Todavía no he visto 300, la película de Zack Zinder sobre la batalla de las Termópilas. Pero he seguido con atención la polémica sobre la corrección o incorrección social del asunto, los pareceres encontrados sobre el supuesto retrato artero y malévolo de los orientales persas, y los tópicos sobre el honor y la gallardía de los occidentales espartanos. Ha sido interesante asistir a ese contraste de opiniones entre los partidarios de una visión tradicional del acontecimiento, la prohelénica y heroica, frente a la de quienes se expresan desde un enfoque más orientalista o menos eurocéntrico y lamentan que Jerjes y su gente todavía figuren en la Historia como los malos del episodio.
En el debate no han faltado, naturalmente, las alusiones a la crisis entre los valores de la democracia occidental y los que otras culturas sostienen, las alusiones al islam, etcétera. En el que podríamos llamar sector crítico frente a la versión transmitida por las fuentes clásicas, hay opiniones muy respetables, versiones de historiadores que, con el peso de su autoridad y con más o menos eficacia según el talento de cada cual, revisan tópicos, iluminan rincones oscuros, deshacen o cuestionan interpretaciones tradicionales; pero junto a ese análisis serio, académico, se ha dado también, como era de esperar en los tiempos que corren, una intensa agitación del gallinero mediático, empeñado en aplicar al año 480 antes de Cristo los habituales clichés de lo social o políticamente correcto. De manera que junto a ciertos finos analistas, intelectuales de pasta flora, eruditos cutres, tertulianos charlatanes y políticos analfabetos, sólo ha faltado alguien que denuncie a Leónidas y sus trescientos hoplitas ante el tribunal internacional de La Haya por militaristas y xenófobos. Que casi. De modo que van a permitirme, también, opinar al respecto. Eso sí: con un criterio contaminado por el hecho poco objetivo de haber leído en su momento –cada cual tiene sus taras– a Herodoto, a Diodoro de Sicilia y a Jenofonte. A lo mejor ése es mi problema. No hay nada mejor, lo admito, para la objetividad, la equidistancia y la corrección política que no haber leído nunca un puto libro.

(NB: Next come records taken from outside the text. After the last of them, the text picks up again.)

(** * cachito.workers.scm: fetching a Git reference into a cached archive

    A shallow embedding of [cachito/workers/scm.py] (classes [SCM] and
    [Git]) together with a model of the parts of the Python runtime the
    module talks to: [urllib.parse], [os.path], [os], [glob], [tarfile],
    [tempfile] and GitPython.  The methods of [SCM] and [Git] are written
    in a state-and-exception monad over the object's memo fields and the
    world (file system, process environment, remotes). *)

From Stdlib Require Import ZArith Lia Bool Ascii String.
From stdpp Require Import base option list strings gmap.


Open Scope list_scope.

#[local] Arguments String.append !_ _ / : simpl nomatch.

(** ** Python [str] operations used by the module *)

Module Str.

Definition chr_slash : ascii := "/"%char.

(** [s.lstrip(c)] for a one-character argument. *)
Fixpoint lstrip (c : ascii) (s : string) : string :=
  match s with
  | EmptyString => EmptyString
  | String a r => if Ascii.eqb a c then lstrip c r else s
  end.

(** [s.rstrip(c)] for a one-character argument. *)
Fixpoint rstrip (c : ascii) (s : string) : string :=
  match s with
  | EmptyString => EmptyString
  | String a r =>
      match rstrip c r with
      | EmptyString => if Ascii.eqb a c then EmptyString else String a EmptyString
      | r' => String a r'
      end
  end.

(** [s.strip(c)]. *)
Definition strip (c : ascii) (s : string) : string := rstrip c (lstrip c s).

(** [s.startswith(p)]. *)
Definition startswith (p s : string) : bool := String.prefix p s.

(** [s.endswith(suf)]: some tail of [s] is [suf]. *)
Fixpoint endswith (suf s : string) : bool :=
  String.eqb s suf
  || match s with
     | EmptyString => false
     | String _ r => endswith suf r
     end.

(** [s[:-k]] for [k > 0]. *)
Definition drop_last (k : nat) (s : string) : string :=
  String.substring 0 (String.length s - k) s.

(** [s.split(c)] for a one-character separator: never the empty list. *)
Fixpoint split (c : ascii) (s : string) : list string :=
  match s with
  | EmptyString => [EmptyString]
  | String a r =>
      if Ascii.eqb a c then EmptyString :: split c r
      else match split c r with
           | h :: t => String a h :: t
           | [] => [String a EmptyString]
           end
  end.

(** [c in s]. *)
Fixpoint contains (c : ascii) (s : string) : bool :=
  match s with
  | EmptyString => false
  | String a r => Ascii.eqb a c || contains c r
  end.

(** [s.find(c)]: [None] stands for Python's [-1]. *)
Fixpoint find (c : ascii) (s : string) : option nat :=
  match s with
  | EmptyString => None
  | String a r => if Ascii.eqb a c then Some 0 else S <$> find c r
  end.

(** [s.rfind(c)]. *)
Fixpoint rfind (c : ascii) (s : string) : option nat :=
  match s with
  | EmptyString => None
  | String a r =>
      match rfind c r with
      | Some i => Some (S i)
      | None => if Ascii.eqb a c then Some 0 else None
      end
  end.

(** [s[:i]] and [s[i:]] for [0 <= i]. *)
Definition take (i : nat) (s : string) : string := String.substring 0 i s.
Fixpoint drop (i : nat) (s : string) : string :=
  match i, s with
  | O, _ => s
  | S j, String _ r => drop j r
  | S _, EmptyString => EmptyString
  end.

(** [s.split(c, 1)] as the pair (before, after); [None] when [c] is absent. *)
Fixpoint partition (c : ascii) (s : string) : option (string * string) :=
  match s with
  | EmptyString => None
  | String a r =>
      if Ascii.eqb a c then Some (EmptyString, r)
      else (fun '(h, t) => (String a h, t)) <$> partition c r
  end.

(** [s.replace(c, "")]. *)
Fixpoint remove (c : ascii) (s : string) : string :=
  match s with
  | EmptyString => EmptyString
  | String a r => if Ascii.eqb a c then remove c r else String a (remove c r)
  end.

Definition is_upper (a : ascii) : bool :=
  let n := nat_of_ascii a in (65 <=? n)%nat && (n <=? 90)%nat.
Definition is_lower (a : ascii) : bool :=
  let n := nat_of_ascii a in (97 <=? n)%nat && (n <=? 122)%nat.
Definition is_digit (a : ascii) : bool :=
  let n := nat_of_ascii a in (48 <=? n)%nat && (n <=? 57)%nat.
Definition is_alpha (a : ascii) : bool := is_upper a || is_lower a.

Definition lower_char (a : ascii) : ascii :=
  if is_upper a then ascii_of_nat (nat_of_ascii a + 32) else a.

(** [s.lower()] on ASCII text. *)
Fixpoint lower (s : string) : string :=
  match s with
  | EmptyString => EmptyString
  | String a r => String (lower_char a) (lower r)
  end.

Fixpoint forallb (p : ascii -> bool) (s : string) : bool :=
  match s with
  | EmptyString => true
  | String a r => p a && forallb p r
  end.

(** Truth value of a string: empty strings are false. *)
Definition truthy (s : string) : bool :=
  match s with EmptyString => false | _ => true end.

(** [sep.join(l)]. *)
Fixpoint join (sep : string) (l : list string) : string :=
  match l with
  | [] => EmptyString
  | [x] => x
  | x :: r => x +:+ sep +:+ join sep r
  end.

End Str.

(** ** Exceptions and results *)

(** The exceptions that can leave the methods of the module.  The module
    defines none of its own: [CachitoError] is the application's domain
    error; the others are raised by the libraries it calls. *)
Inductive Exn : Type :=
  | CachitoError (msg : string)
  | ValueError (msg : string)
  | FileNotFoundError (path : string)
  | NotADirectoryError (path : string)
  | IsADirectoryError (path : string)
  | FileExistsError (path : string)
  | ReadError (msg : string)
  | OutsideDestinationError (member : string)
  | NoSuchPathError (path : string)
  | InvalidGitRepositoryError (path : string)
  | GitCommandError (msg : string)
  | BadName (rev : string).

Inductive Res (A : Type) : Type :=
  | Ok (a : A)
  | Err (e : Exn).
Arguments Ok {A} a.
Arguments Err {A} e.

Definition is_domain_error (e : Exn) : bool :=
  match e with CachitoError _ => true | _ => false end.

(** ** [urllib.parse.urlparse]

    The splitting algorithm of CPython's [urllib.parse] on ASCII text:
    leading control characters and spaces are dropped, tab and newline
    characters removed, then scheme, network location, fragment, query and
    (for the schemes of [uses_params]) the parameters of the last path
    segment are split off.  A network location with unbalanced brackets
    raises [ValueError]; the validation of what stands between balanced
    brackets is not part of the model. *)

Module urllib_parse.

Record ParseResult : Type := {
  scheme : string;
  netloc : string;
  path : string;
  params : string;
  query : string;
  fragment : string
}.

Definition uses_params : list string :=
  [""; "ftp"; "hdl"; "prospero"; "http"; "imap"; "https"; "shttp"; "rtsp";
   "rtspu"; "sip"; "sips"; "mms"; "sftp"; "tel"].

Definition scheme_char (a : ascii) : bool :=
  Str.is_alpha a || Str.is_digit a
  || Ascii.eqb a "+" || Ascii.eqb a "-" || Ascii.eqb a ".".

Definition c0_or_space (a : ascii) : bool := (nat_of_ascii a <=? 32)%nat.

Fixpoint lstrip_c0 (s : string) : string :=
  match s with
  | EmptyString => EmptyString
  | String a r => if c0_or_space a then lstrip_c0 r else s
  end.

Definition remove_unsafe (s : string) : string :=
  Str.remove (ascii_of_nat 10) (Str.remove (ascii_of_nat 13) (Str.remove (ascii_of_nat 9) s)).

(** The scheme and the rest, when the text before the first colon is a
    scheme. *)
Definition split_scheme (url : string) : string * string :=
  match Str.find ":" url, url with
  | Some (S i), String a _ =>
      if Str.is_alpha a && Str.forallb scheme_char (Str.take (S i) url)
      then (Str.lower (Str.take (S i) url), Str.drop (S (S i)) url)
      else (EmptyString, url)
  | _, _ => (EmptyString, url)
  end.

Definition netloc_delim (a : ascii) : bool :=
  Ascii.eqb a "/" || Ascii.eqb a "?" || Ascii.eqb a "#".

(** [_splitnetloc(url, 2)] applied to what follows the two slashes. *)
Fixpoint splitnetloc (s : string) : string * string :=
  match s with
  | EmptyString => (EmptyString, EmptyString)
  | String a r =>
      if netloc_delim a then (EmptyString, s)
      else let '(n, u) := splitnetloc r in (String a n, u)
  end.

Definition split_netloc (url : string) : string * string :=
  match url with
  | String "/" (String "/" r) => splitnetloc r
  | _ => (EmptyString, url)
  end.

Definition brackets_ok (nl : string) : bool :=
  Bool.eqb (Str.contains "[" nl) (Str.contains "]" nl).

(** [_splitparams]. *)
Definition splitparams (url : string) : string * string :=
  let from := match Str.rfind "/" url with Some i => i | None => 0%nat end in
  match Str.find ";" (Str.drop from url) with
  | Some j => (Str.take (from + j) url, Str.drop (S (from + j)) url)
  | None => (url, EmptyString)
  end.

Definition urlparse (url0 : string) : Res ParseResult :=
  let url := remove_unsafe (lstrip_c0 url0) in
  let '(sch, url) := split_scheme url in
  let '(nl, url) := split_netloc url in
  if negb (brackets_ok nl) then Err (ValueError "Invalid IPv6 URL")
  else
    let '(url, frag) :=
      match Str.partition "#" url with Some p => p | None => (url, EmptyString) end in
    let '(url, qry) :=
      match Str.partition "?" url with Some p => p | None => (url, EmptyString) end in
    let '(url, prm) :=
      if bool_decide (sch ∈ uses_params) && Str.contains ";" url
      then splitparams url else (url, EmptyString) in
    Ok {| scheme := sch; netloc := nl; path := url; params := prm;
          query := qry; fragment := frag |}.

End urllib_parse.

(** ** [os.path] (POSIX flavour) *)

Module os_path.

Definition isabs (p : string) : bool := Str.startswith "/" p.

(** One step of [join]: an absolute component discards what came before. *)
Definition join2 (a b : string) : string :=
  if Str.startswith "/" b then b
  else if negb (Str.truthy a) || Str.endswith "/" a then a +:+ b
  else a +:+ "/" +:+ b.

A ver si lo resumo bien: eran los nuestros, imbéciles. Aunque siempre sea mentira lo de buenos y malos, lo de peones blancos y negros sobre el tablero de la Historia, lo que está claro, películas y paralelismos modernos aparte, es el color de los trescientos lacedemonios y los setecientos tespieos que libraron el último combate contra los doscientos mil persas que los envolvieron y aniquilaron en el paso de las Termópilas. Pese a su militarismo, a las crueles costumbres de su patria, a que los enemigos no eran afeminados o malvados, sino sólo gentes de otras tierras y otros puntos de vista, los soldados profesionales que peinaron con calma sus largos cabellos antes de colocarse encima treinta y cinco kilos de bronce y cerrar filas dispuestos a cenar en el Hades –Leónidas sólo llevó a los que tenían en Esparta hijos que conservaran la estirpe–, riñeron aquel día como fieras, hasta el último hombre, conscientes de que su hazaña era un canto a la libertad: la demostración suprema de lo que el ser humano, seguro de lo que defiende, puede y debe hacer antes que someterse.
Y claro que eran héroes. Da igual que los historiadores magnificaran su hazaña, o que los enemigos fuesen de una u otra manera. Lo que esos espartanos rudos y valientes defendieron bajo la nube de flechas persas –como bromeó uno de ellos, eso permitía pelear a la sombra–, no era el diálogo de civilizaciones, ni el buen rollito ni el pasteleo para salvar el pellejo poniendo el culo gratis. Enaltecidos por los clásicos o desmitificados por los investigadores modernos, lo indiscutible es que, con su sacrificio, salvaron una idea de la sociedad y del mundo opuesta a cualquier poder ajeno a la solidaridad y la razón. Al morir de pie, espada en mano, hicieron posible que, aun después de incendiada Atenas, en Salamina, Platea y Micala sobrevivieran Grecia, sus instituciones, sus filósofos, sus ideas y la palabra democracia. Con el tiempo, Leónidas y los suyos hicieron posible Europa, la Enciclopedia, la Revolución Francesa, los parlamentos occidentales, que mi hija salga a la calle sin velo y sin que le amputen el clítoris, que yo pueda escribir sin que me encarcelen o quemen, que ningún rey, sátrapa, tirano, imán, dictador, obispo o papa decida –al menos en teoría, que ya es algo– qué debo hacer con mi pensamiento y con mi vida. Por eso opino que, en ese aspecto, aquellos trescientos hombres nos hicieron libres. Eran los nuestros.